» **ACTIVITY**
Look below for the line holding "Lemma closed_all_done (urls" and the line holding "simpl in Hu.". Transcribe exactly those lines and all lines between them, nothing more.

» **DATA EXTRACTS**
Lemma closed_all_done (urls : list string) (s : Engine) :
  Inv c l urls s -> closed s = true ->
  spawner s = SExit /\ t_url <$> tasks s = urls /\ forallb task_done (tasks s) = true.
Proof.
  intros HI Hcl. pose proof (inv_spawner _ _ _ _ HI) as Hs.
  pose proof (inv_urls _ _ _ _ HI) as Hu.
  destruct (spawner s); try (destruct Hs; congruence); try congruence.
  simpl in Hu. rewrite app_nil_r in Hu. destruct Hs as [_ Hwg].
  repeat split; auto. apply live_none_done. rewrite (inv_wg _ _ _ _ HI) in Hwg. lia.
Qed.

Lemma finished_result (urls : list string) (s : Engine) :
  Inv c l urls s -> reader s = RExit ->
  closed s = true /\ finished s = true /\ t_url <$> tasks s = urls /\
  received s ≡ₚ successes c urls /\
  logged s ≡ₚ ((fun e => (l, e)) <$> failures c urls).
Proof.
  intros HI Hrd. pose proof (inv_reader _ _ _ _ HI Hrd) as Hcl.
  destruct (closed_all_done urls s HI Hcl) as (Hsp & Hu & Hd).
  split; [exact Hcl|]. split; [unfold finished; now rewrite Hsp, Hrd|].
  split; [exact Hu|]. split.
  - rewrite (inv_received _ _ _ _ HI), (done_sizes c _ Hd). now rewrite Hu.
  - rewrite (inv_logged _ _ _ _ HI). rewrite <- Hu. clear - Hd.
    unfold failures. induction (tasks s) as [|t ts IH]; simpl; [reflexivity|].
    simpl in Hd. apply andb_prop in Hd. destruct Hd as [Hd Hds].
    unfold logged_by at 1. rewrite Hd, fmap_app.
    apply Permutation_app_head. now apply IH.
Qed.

...

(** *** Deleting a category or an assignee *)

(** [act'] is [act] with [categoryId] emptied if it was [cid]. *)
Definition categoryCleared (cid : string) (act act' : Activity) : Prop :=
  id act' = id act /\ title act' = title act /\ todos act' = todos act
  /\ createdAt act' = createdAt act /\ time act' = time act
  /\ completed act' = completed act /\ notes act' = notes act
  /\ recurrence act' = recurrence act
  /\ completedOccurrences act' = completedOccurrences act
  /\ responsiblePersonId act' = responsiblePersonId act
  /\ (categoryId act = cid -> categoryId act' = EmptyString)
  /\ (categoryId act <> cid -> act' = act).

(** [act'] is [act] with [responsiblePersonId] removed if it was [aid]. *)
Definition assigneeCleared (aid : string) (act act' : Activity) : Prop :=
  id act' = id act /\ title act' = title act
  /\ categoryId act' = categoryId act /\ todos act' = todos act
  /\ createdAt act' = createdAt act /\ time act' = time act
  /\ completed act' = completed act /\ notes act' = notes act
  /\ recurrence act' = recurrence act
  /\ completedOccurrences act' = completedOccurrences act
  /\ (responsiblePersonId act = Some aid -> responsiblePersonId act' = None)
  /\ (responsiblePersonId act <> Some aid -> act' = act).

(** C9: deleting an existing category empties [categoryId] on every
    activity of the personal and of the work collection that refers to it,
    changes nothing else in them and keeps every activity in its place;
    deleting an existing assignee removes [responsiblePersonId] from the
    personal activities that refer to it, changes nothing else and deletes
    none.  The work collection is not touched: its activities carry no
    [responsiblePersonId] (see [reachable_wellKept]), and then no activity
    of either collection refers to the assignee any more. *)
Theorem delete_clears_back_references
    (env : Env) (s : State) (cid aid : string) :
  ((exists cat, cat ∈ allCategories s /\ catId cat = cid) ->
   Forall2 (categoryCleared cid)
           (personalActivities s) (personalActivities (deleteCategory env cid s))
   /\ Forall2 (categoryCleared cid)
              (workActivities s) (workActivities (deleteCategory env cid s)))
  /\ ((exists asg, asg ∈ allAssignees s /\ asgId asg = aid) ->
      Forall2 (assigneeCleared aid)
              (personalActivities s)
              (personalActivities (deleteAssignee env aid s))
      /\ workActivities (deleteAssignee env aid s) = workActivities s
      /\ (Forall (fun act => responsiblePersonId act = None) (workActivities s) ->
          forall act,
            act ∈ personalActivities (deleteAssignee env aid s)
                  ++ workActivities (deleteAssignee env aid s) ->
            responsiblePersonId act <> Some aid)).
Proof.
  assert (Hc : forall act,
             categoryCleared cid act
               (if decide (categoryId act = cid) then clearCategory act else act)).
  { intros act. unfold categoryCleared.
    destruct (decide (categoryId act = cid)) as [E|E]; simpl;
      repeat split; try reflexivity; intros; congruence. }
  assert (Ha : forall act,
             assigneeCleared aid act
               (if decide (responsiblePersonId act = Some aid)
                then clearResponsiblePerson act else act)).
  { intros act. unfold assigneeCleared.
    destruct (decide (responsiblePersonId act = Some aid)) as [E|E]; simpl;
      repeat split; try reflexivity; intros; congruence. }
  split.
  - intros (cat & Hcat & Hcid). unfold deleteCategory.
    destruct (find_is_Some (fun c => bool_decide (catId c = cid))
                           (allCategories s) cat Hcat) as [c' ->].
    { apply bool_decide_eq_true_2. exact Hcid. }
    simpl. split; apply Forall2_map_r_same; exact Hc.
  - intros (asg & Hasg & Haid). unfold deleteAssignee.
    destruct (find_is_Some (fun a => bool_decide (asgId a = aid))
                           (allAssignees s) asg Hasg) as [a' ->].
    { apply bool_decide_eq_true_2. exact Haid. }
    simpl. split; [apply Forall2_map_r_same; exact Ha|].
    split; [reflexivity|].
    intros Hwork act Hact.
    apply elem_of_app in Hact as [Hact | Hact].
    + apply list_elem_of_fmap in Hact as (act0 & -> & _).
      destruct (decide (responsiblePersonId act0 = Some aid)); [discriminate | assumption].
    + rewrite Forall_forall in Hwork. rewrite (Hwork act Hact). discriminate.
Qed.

» **SOLUTION FOR THIS TASK**
Lemma closed_all_done (urls : list string) (s : Engine) :
  Inv c l urls s -> closed s = true ->
  spawner s = SExit /\ t_url <$> tasks s = urls /\ forallb task_done (tasks s) = true.
Proof.
  intros HI Hcl. pose proof (inv_spawner _ _ _ _ HI) as Hs.
  pose proof (inv_urls _ _ _ _ HI) as Hu.
  destruct (spawner s); try (destruct Hs; congruence); try congruence.
  simpl in Hu. rewrite app_nil_r in Hu. destruct Hs as [_ Hwg].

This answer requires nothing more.